Friday, February 21, 2025

Wrath

    After last week's Revelation study of God's final judgments, this week's lesson is about why they are deserved. I have often read about sin's downward spiral in the latter half of Romans 1, but this time I felt compelled to write it in, if not poetry, a more fitting format for mankind's driven descent into darkness.

Wrath

Because people--
 
 suppress truth,
knew God but didn’t
thank or glorify.
So, thinking became futile
hearts darkened.
Claimed wisdom, became fools.
Exchanged the glory of God
for images of
men, birds, animals, reptiles. 
 
So God gave them over--
to sinful desires
sexual impurity.
Exchanged truth about God for a lie
worshiped created, not Creator.
To shameful lusts
homosexuality
depraved minds
every kind of wickedness,
evil, greed, depravity,
envy, murder, strife, deceit, malice.
Gossips, slanderers, God haters,
insolent, arrogant, boastful.
Invent ways of doing evil,
disobey parents.
No understanding, no fidelity,
no love, no mercy.
Know such deeds deserve death,
 continue doing them,
 approve others who do.

And that is why—

Wrath.

Romans 1


Sunday, February 16, 2025

Married Musings

   For Valentine's Day, my Facebook post was a love poem I wrote in 1978,  Precious Gifts.
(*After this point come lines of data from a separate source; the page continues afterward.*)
(* ===== verification/DeploymentRun.v ===== *)
(** * Runs of a deployment

    Every step of [Deployment.deployment_step] keeps the invariant of
    [Deployment] and is, seen from the fabric, some steps of the fabric; what
    happens at a host is a run of its process. Together with the theorems on
    sending and receiving this gives what a message meets in a deployment whose
    relays interleave freely, refuse and lose connections. *)
From S2P Require Import Prelude.
From S2P Require Import RustStd.
From S2P Require Import Interfaces.
From S2P Require Import Cell.
From S2P Require Import Keys.
From S2P Require Import Forwarding.
From S2P Require Import Fragmentation.
From S2P Require Import Mailbox.
From S2P Require Import PullListener.
From S2P Require Import PullServer.
From S2P Require Import Node.
From S2P Require Import RelayProcess.
From S2P Require Import Topology.
From S2P Require Import Envelope.
From S2P Require Import Session.
From S2P Require Import Reassembly.
From S2P Require Import Client.
From S2P Require Import Receiver.
From S2P Require Import EndToEnd.
From S2P Require Import Links.
From S2P Require Import Deployment.

Open Scope Z_scope.

(** A choice for every key of a map is a function. *)
Lemma map_choice {K A B : Type} `{Countable K} (m : gmap K A) (P : K -> A -> B -> Prop) (b0 : B) :
  map_Forall (fun k a => exists b, P k a b) m -> exists f, map_Forall (fun k a => P k a (f k)) m.
Proof.
  induction m as [|k a m Hk IH] using map_ind; intros Hall.
  { exists (fun _ => b0). apply map_Forall_empty. }
  apply map_Forall_insert in Hall as [[b Hb] Hall]; [|done]. destruct (IH Hall) as [f Hf].
  exists (fun k' => if decide (k' = k) then b else f k'). apply map_Forall_insert; [done|].
  split; [by rewrite decide_True|]. intros k' a' Hk'. rewrite decide_False by (intros ->; congruence). by apply Hf.
Qed.

Section runs.
Context {W Conn Ch Sem : Type} `{EqDecision Conn} `{NetLaws W Conn} `{!StreamBreak W Conn}
  `{!StreamBreakLaws W Conn} `{CryptoLaws} `{ChannelLaws Ch} `{SemaphoreLaws Sem}.
Context (relay_at : bytes -> option KeyPair).
Abbreviation process := (Process Conn Ch Sem).
Abbreviation hosts := (gmap bytes (Process Conn Ch Sem * W)).
Abbreviation links := (list (link Conn)).
Abbreviation deployment_ok := (deployment_ok relay_at).
Abbreviation host_ok := (host_ok relay_at).
Implicit Types (lk : link Conn) (p : process) (w : W) (hs : hosts) (ls : links) (a : bytes).

(** ** Every step *)

(** The fabric has a run from what was injected to what is pending and what was
    delivered. *)
Definition as_fabric hs ls : Prop :=
  exists ps ds, rtc (fabric_step relay_at) (injected ls, []) (ps, ds) /\
    ps ≡ₚ pending hs ls /\ ds ≡ₚ delivered hs.

Lemma as_fabric_same hs ls hs' ls' :
  as_fabric hs ls -> injected ls' = injected ls -> pending hs' ls' ≡ₚ pending hs ls ->
  delivered hs' ≡ₚ delivered hs -> as_fabric hs' ls'.
Proof.
  intros (ps & ds & Hr & Hp & Hd) Hi Hp' Hd'. exists ps, ds. rewrite Hi, Hp', Hd'. done.
Qed.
In the spirit of, if not the depth of, that poem, I offer this new, lite version.
 
Married Musings
 
The things I may have gone without
because I married you
were things I never thought about,
or too grand to come true.
 
My childhood dream of traveling
was surpassingly fulfilled.
Jewelry, besides my wedding ring,
has never been my thrill.
 
I love the gifts you've given thus far
because your heart insists,
for a showpiece home or fancy car
weren't even on my list. 
 
You could have bought more guns and tools
I'm sure you would agree,
but joy from mere possessions cools
without a family.
 
So if, my dear, you muse about
how changed your life might be--
there's love you would have gone without
if you hadn't married me. 

2/16/25
 
 
 
 


 

Friday, February 14, 2025

Still My Valentine

     For the first time since Tracy died, my Valentine card for Reed did not begin with expressing how hard the past year has been. The sorrow over Tracy is still there, especially during the sentencing of the dealer and at Christmas, but its shadow no longer covers the whole calendar. The softening of grief I have heard about seems to be happening. So this year's card is more like those I have written in the past. About love, not loss.

Still My Valentine

In the early years--
The strands of your hair
were gold back then.
Your body strong and thin.
Your face unlined by tracts of time
your hands had smoother skin.
 
Yet I feel no regret
that the boy I met
has changed with the winds of time,
for the years that we've had
make me more that glad
that God chose to make you mine.

Happy Valentine's Day Reed!

2025

Thursday, February 13, 2025

Revelation Poem of the Week Club

     This time studying Revelation in BSF, I have been processing what I am learning through the lens of poetry. I often share the results with my classmates Tuesday morning when we discuss our answers to the questions, taking advantage of the loophole that says we should listen to those who share without criticism or correction. If anyone is foolish enough to request a clone of my brain child, I attach it Reply All fashion to the email the leader sends with our weekly prayer requests. My discussion group has unintentionally subscribed to Connie's Revelation Poem of the Week Club. The question that provoked a poetry spasm in my brain this week was:  When you think of all God is, has done, and will do, how will you praise him today? This poem was the only way I could answer something that close to my heart.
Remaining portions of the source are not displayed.